Task goal: Below this sentence is a listing; return exactly its lines from the one with "assert (Hd : 46" to the one with "destruct (parse_halves (dotted", both kept, and nothing more.

>>>>

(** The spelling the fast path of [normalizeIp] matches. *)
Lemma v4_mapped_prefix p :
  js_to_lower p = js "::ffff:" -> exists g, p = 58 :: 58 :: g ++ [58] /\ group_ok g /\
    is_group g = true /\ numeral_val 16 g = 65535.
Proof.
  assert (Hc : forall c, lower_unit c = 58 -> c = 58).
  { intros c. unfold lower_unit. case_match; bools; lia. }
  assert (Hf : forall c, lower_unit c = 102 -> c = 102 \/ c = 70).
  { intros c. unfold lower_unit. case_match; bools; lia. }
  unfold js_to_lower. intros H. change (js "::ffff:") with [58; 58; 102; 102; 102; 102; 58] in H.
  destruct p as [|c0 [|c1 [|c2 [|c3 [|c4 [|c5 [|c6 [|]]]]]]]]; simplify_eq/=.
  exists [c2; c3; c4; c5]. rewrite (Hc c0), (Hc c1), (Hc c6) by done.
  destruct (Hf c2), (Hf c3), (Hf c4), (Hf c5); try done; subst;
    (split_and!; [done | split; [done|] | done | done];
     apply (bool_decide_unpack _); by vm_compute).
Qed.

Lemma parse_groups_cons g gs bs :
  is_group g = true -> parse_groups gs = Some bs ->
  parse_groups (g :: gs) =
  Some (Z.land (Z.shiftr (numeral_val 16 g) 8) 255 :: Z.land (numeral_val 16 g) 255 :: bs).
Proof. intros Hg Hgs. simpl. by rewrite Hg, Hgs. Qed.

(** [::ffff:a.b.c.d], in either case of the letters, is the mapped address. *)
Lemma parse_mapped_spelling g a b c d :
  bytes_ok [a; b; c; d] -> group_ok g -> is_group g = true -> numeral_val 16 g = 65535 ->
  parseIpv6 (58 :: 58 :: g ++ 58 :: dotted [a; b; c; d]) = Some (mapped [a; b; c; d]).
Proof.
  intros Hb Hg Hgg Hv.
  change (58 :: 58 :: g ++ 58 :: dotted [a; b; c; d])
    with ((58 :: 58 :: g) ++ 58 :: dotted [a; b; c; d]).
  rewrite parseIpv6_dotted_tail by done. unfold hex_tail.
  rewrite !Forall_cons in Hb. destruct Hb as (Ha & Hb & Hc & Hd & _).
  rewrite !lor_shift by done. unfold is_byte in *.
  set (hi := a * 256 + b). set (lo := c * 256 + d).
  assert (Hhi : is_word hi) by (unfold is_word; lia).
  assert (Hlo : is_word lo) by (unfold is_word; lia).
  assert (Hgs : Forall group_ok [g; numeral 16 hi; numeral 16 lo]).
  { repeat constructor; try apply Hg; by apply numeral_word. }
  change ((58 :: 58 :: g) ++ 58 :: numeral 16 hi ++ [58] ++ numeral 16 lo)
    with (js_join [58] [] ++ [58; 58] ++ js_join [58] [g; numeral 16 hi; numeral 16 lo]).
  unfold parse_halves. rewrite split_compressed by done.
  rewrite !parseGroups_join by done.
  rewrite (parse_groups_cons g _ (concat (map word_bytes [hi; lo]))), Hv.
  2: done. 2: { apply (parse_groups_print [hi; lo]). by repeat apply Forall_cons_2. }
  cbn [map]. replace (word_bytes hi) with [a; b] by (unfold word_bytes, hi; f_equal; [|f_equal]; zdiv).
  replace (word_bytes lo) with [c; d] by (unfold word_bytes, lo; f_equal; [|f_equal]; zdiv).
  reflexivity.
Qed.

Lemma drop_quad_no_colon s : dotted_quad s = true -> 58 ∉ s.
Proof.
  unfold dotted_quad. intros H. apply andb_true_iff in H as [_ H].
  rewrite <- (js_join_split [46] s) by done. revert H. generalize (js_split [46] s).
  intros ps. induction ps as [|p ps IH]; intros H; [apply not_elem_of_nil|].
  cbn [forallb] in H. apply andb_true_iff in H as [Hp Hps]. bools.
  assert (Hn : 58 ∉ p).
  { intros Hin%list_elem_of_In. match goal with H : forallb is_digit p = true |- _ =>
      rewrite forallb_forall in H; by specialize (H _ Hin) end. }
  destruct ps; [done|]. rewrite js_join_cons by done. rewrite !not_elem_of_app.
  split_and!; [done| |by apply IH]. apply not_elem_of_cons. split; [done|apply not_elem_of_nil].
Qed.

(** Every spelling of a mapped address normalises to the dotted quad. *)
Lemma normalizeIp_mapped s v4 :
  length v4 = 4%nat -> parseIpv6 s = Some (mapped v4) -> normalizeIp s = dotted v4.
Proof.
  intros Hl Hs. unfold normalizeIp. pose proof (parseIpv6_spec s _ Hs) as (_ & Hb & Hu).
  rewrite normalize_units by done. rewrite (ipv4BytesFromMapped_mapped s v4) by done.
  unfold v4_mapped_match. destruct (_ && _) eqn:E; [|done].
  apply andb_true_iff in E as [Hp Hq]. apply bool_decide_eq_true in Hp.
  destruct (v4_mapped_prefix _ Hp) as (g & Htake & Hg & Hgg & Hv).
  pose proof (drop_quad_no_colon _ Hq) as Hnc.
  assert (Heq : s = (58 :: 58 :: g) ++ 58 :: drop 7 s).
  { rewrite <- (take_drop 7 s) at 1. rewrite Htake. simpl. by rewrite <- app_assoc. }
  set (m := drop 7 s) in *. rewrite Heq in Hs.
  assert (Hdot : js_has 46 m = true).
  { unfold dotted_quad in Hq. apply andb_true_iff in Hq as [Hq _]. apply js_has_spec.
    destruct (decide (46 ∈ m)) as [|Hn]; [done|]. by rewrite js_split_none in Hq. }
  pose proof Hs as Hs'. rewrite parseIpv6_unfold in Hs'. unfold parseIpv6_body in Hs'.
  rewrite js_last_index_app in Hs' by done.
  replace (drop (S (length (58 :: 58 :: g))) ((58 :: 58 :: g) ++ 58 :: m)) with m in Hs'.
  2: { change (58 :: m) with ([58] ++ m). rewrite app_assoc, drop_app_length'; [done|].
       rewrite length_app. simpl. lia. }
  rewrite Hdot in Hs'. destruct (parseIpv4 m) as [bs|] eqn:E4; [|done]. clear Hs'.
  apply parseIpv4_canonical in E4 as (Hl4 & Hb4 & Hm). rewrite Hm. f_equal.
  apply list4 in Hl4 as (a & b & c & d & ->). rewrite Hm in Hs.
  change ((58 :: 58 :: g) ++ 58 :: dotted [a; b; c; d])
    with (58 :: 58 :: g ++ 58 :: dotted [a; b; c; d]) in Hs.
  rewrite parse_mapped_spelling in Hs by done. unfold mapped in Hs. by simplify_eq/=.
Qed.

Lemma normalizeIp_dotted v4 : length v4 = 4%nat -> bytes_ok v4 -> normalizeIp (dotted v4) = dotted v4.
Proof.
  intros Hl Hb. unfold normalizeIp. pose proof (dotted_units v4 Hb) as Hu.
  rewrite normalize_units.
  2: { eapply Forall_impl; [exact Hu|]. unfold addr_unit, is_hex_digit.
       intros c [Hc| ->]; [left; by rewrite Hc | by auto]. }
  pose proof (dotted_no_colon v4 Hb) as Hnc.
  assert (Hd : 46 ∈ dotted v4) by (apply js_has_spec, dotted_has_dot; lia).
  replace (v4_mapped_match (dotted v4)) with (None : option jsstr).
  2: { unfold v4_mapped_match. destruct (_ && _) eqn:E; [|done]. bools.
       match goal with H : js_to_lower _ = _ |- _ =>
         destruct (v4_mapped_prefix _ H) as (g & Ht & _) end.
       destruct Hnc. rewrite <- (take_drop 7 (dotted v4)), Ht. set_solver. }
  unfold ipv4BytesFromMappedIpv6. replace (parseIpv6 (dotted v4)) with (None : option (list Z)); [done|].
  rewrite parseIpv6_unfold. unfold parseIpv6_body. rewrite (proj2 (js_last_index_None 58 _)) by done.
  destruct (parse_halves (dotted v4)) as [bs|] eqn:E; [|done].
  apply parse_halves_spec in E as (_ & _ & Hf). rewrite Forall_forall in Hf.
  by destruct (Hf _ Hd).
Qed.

<<<<

Solved problem:
  assert (Hd : 46 ∈ dotted v4) by (apply js_has_spec, dotted_has_dot; lia).
  replace (v4_mapped_match (dotted v4)) with (None : option jsstr).
  2: { unfold v4_mapped_match. destruct (_ && _) eqn:E; [|done]. bools.
       match goal with H : js_to_lower _ = _ |- _ =>
         destruct (v4_mapped_prefix _ H) as (g & Ht & _) end.
       destruct Hnc. rewrite <- (take_drop 7 (dotted v4)), Ht. set_solver. }
  unfold ipv4BytesFromMappedIpv6. replace (parseIpv6 (dotted v4)) with (None : option (list Z)); [done|].
  rewrite parseIpv6_unfold. unfold parseIpv6_body. rewrite (proj2 (js_last_index_None 58 _)) by done.
  destruct (parse_halves (dotted v4)) as [bs|] eqn:E; [|done].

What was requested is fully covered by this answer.